Your task: Below are the records. Retype exactly the lines between the lines holding "(forall a w, w" and "words (hv s2)", inclusive.

++++++

Lemma header_words_out a d cnt w x : x < a \/ a + 12 <= x -> header_words a d cnt w x = w x.
Proof. intros Hx. unfold header_words. by rewrite !put_word_ne by lia. Qed.

(** The pages that the allocator hands out, with the header of the new arena
    in them, for N pages of kind K. *)
Lemma new_arena_ok s ar fls n k d cnt :
  heap_rep s ar fls -> 0 < n -> 4096 * n < 4294967296 -> n = pages_of k ->
  (forall a w, w = header_words a d cnt (words (hv s)) -> header_ok descs_at w a k) ->
  (on_vm (palloc_get_multiple 0 n) s = Ok (NULL, s) /\ no_run (used_map (kernel_pool (hv s))) 0 n false) \/
  exists a s1 s2, on_vm (palloc_get_multiple 0 n) s = Ok (a, s1) /\ a <> NULL /\ set_arena a d cnt s1 = Ok (tt, s2) /\
    elems s2 = elems s /\ descs s2 = descs s /\ pools_ok (hv s2) /\ base (kernel_pool (hv s2)) = base (kernel_pool (hv s)) /\
    words (hv s2) = header_words a d cnt (words (hv s)) /\ base (kernel_pool (hv s)) <= a /\
    map_Forall (arena_ok descs_at (hv s2)) (<[a := k]> ar) /\ arenas_apart (<[a := k]> ar) /\ ar !! a = None /\
    (forall a0 k0, ar !! a0 = Some k0 -> a0 + 4096 * pages_of k0 <= a \/ a + 4096 * n <= a0) /\
    a mod 4096 = 0 /\ 0 < a /\ a + 4096 * n <= 4294967296.
Proof.
  intros Hr Hn Hmax Hk Hhd. pose proof (hr_pools _ _ _ _ Hr) as Hp.
  destruct (palloc_get_multiple_ok 0 n (hv s) (ps_kernel _ Hp) Hn Hmax) as [[Hno E]|(j & b & Hrun & Hu & E)].
  - left. split; [|done]. rewrite (on_vm_ok _ _ _ _ E). by destruct s.
  - right. cbn [get_pool] in *. change (flag 0 PAL_USER) with false in *. cbn [get_pool] in *.
    destruct Hrun as (R1 & R2 & R3 & _). set (a := base (kernel_pool (hv s)) + 4096 * j) in *.
    set (v1 := taken false b 0 a n (hv s)) in *.
    assert (Hv1 : v1 = VM (Pool b (base (kernel_pool (hv s)))) (user_pool (hv s)) (words (hv s)) (cr3 (hv s))) by done.
    destruct (ps_kernel _ Hp) as [_ Hal Hlow Hhigh]. unfold PHYS_BASE in Hlow.
    set (v2 := VM (Pool b (base (kernel_pool (hv s)))) (user_pool (hv s)) (header_words a d cnt (words (hv s))) (cr3 (hv s))).
    exists a, (HS v1 (elems s) (descs s)), (HS v2 (elems s) (descs s)). cbn [elems descs hv].
    assert (Hp2 : pools_ok v2) by (apply (pools_map false b (hv s)); [done|apply Hu|apply Hu|done|done]).
    assert (Hw : local_change a n (words (hv s)) (words v2)) by (intros x Hx; unfold v2; cbn [words]; apply header_words_out; lia).
    destruct (arenas_new descs_at s ar fls j n a k v2 b) as (Ha1 & Ha2 & Ha3); try done; [|by apply Hhd|].
    + split; [done|done|done|apply Hu].
    + split_and!; try done; try lia; [by apply on_vm_ok|unfold NULL; lia| |].
      * intros a0 k0 H0. exact (fresh_apart descs_at s ar fls j n a0 k0 Hr R3 Hn H0).
      * unfold a. rewrite Z.mul_comm, Z.mod_add by lia. done.
Qed.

++++++

Problem solution:
  (forall a w, w = header_words a d cnt (words (hv s)) -> header_ok descs_at w a k) ->
  (on_vm (palloc_get_multiple 0 n) s = Ok (NULL, s) /\ no_run (used_map (kernel_pool (hv s))) 0 n false) \/
  exists a s1 s2, on_vm (palloc_get_multiple 0 n) s = Ok (a, s1) /\ a <> NULL /\ set_arena a d cnt s1 = Ok (tt, s2) /\
    elems s2 = elems s /\ descs s2 = descs s /\ pools_ok (hv s2) /\ base (kernel_pool (hv s2)) = base (kernel_pool (hv s)) /\
    words (hv s2) = header_words a d cnt (words (hv s)) /\ base (kernel_pool (hv s)) <= a /\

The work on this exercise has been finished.